#### [Records for this task]

::::

Lemma unbracket_lower s : toLowerCase (unbracket s) = unclose (unopen (toLowerCase s)).
Proof. now rewrite unopen_lower, unclose_lower. Qed.

Lemma sliceFrom_end p z : sliceFrom (String.length (p ++ z) - String.length z) (p ++ z) = z.
Proof. rewrite length_append, Nat.add_sub. apply sliceFrom_append. Qed.

Lemma endsWith_app p z : endsWith (p ++ z) z = true.
Proof. unfold endsWith. rewrite sliceFrom_end, String.eqb_refl, length_append, andb_true_r. apply Nat.leb_le. lia. Qed.

(** A zone's last characters are neither a bracket nor a dot. *)
Lemma dropDot_zone p c dot : (dot = "" \/ dot = ".") -> c <> "."%char -> c <> "]"%char ->
  dropDot (unclose (p ++ String c dot)) = p ++ String c "".
Proof.
  intros Hdot H1 H2. unfold dropDot, unclose. destruct Hdot as [->| ->].
  - rewrite splitLast_snoc. revert c H1 H2. intros [[] [] [] [] [] [] [] []] H1 H2; rewrite ?splitLast_snoc; try reflexivity; contradiction.
  - change (p ++ String c ".") with (p ++ String c "" ++ "."). rewrite <- append_assoc. now rewrite !splitLast_snoc.
Qed.

Lemma unopen_append p c z : c <> "["%char -> exists q, unopen (p ++ String c z) = q ++ String c z.
Proof.
  intros Hc. destruct p as [|d p].
  - exists "". change ("" ++ String c z) with (String c z). revert c Hc. intros [[] [] [] [] [] [] [] []] Hc; try reflexivity. contradiction.
  - change (String d p ++ String c z) with (String d (p ++ String c z)).
    destruct (Ascii.ascii_dec d "["%char) as [->|Hd]; [now exists p|]. exists (String d p).
    revert d Hd. intros [[] [] [] [] [] [] [] []] Hd; try reflexivity. contradiction.
Qed.

Lemma blockedName_reserved url : blockedName (hostOf url) = false -> ~ reservedName (u_hostname url).
Proof.
  intros Hb (name & dot & Hdot & Hn & Hname). unfold hostOf in Hb. rewrite unbracket_lower, Hn in Hb.
  destruct Hname as [Hin|(prefix & zone & Hz & ->)].
  - unfold reservedNames in Hin. cbn [In] in Hin.
    destruct Hdot as [->| ->]; repeat destruct Hin as [<-|Hin]; try contradiction; vm_compute in Hb; discriminate.
  - unfold blockedName in Hb. apply orb_false_elim in Hb as [Hb Hi]. apply orb_false_elim in Hb as [_ Hl].
    assert (forall z c, c <> "."%char -> c <> "]"%char -> exists q,
      dropDot (unclose (unopen ((prefix ++ String "." (z ++ String c "")) ++ dot))) = q ++ String "." (z ++ String c "")) as Hcut.
    { intros z c H1 H2. rewrite append_assoc. change (String "." (z ++ String c "") ++ dot) with (String "." ((z ++ String c "") ++ dot)).
      destruct (unopen_append prefix "." ((z ++ String c "") ++ dot) ltac:(discriminate)) as (q & ->). exists q.
      change (String "." ((z ++ String c "") ++ dot)) with ("." ++ ((z ++ String c "") ++ dot)).
      replace (q ++ "." ++ (z ++ String c "") ++ dot) with ((q ++ "." ++ z) ++ String c dot) by (rewrite !append_assoc; reflexivity).
      rewrite dropDot_zone by assumption. now rewrite !append_assoc. }
    destruct Hz as [<-|[<-|[]]].
    + destruct (Hcut "localhos" "t"%char) as (q & E); [discriminate | discriminate|].
      change (String "." ("localhos" ++ String "t" "")) with ".localhost" in E. rewrite E, endsWith_app in Hl. discriminate.
    + destruct (Hcut "interna" "l"%char) as (q & E); [discriminate | discriminate|].
      change (String "." ("interna" ++ String "l" "")) with ".internal" in E. rewrite E, endsWith_app in Hi. discriminate.
Qed.

(** What was checked before a destination is used: the scheme, no embedded
    credentials, no reserved name, every address public, and the first of them
    the one that is dialled. *)
Definition publicDestination (d : ValidatedDestination) (addresses : list ResolvedAddress) : Prop :=
  (u_protocol (de_url d) = "https:" \/ u_protocol (de_url d) = "http:") /\
  u_username (de_url d) = "" /\ u_password (de_url d) = "" /\ ~ reservedName (u_hostname (de_url d)) /\
  head addresses = Some (de_address d) /\ forall a, a ∈ addresses -> publicAddress (ad_address a).

(** The addresses are those of the URL's host: itself, when it is an address,
    or what its name resolved to. *)
Definition addressesOf {DB} (lookup : string -> M DB (list ResolvedAddress)) (url : URL) (addresses : list ResolvedAddress) : Prop :=
  let host := hostOf url in
  isIP host <> 0 /\ addresses = [mkAddress host (isIP host)] \/ isIP host = 0 /\ exists w w', lookup host w = (w', Ok addresses).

::::

#### [Assignment]
Using the entries above, find all lines with "list". Copy them.

#### [Written response]
Definition publicDestination (d : ValidatedDestination) (addresses : list ResolvedAddress) : Prop :=
Definition addressesOf {DB} (lookup : string -> M DB (list ResolvedAddress)) (url : URL) (addresses : list ResolvedAddress) : Prop :=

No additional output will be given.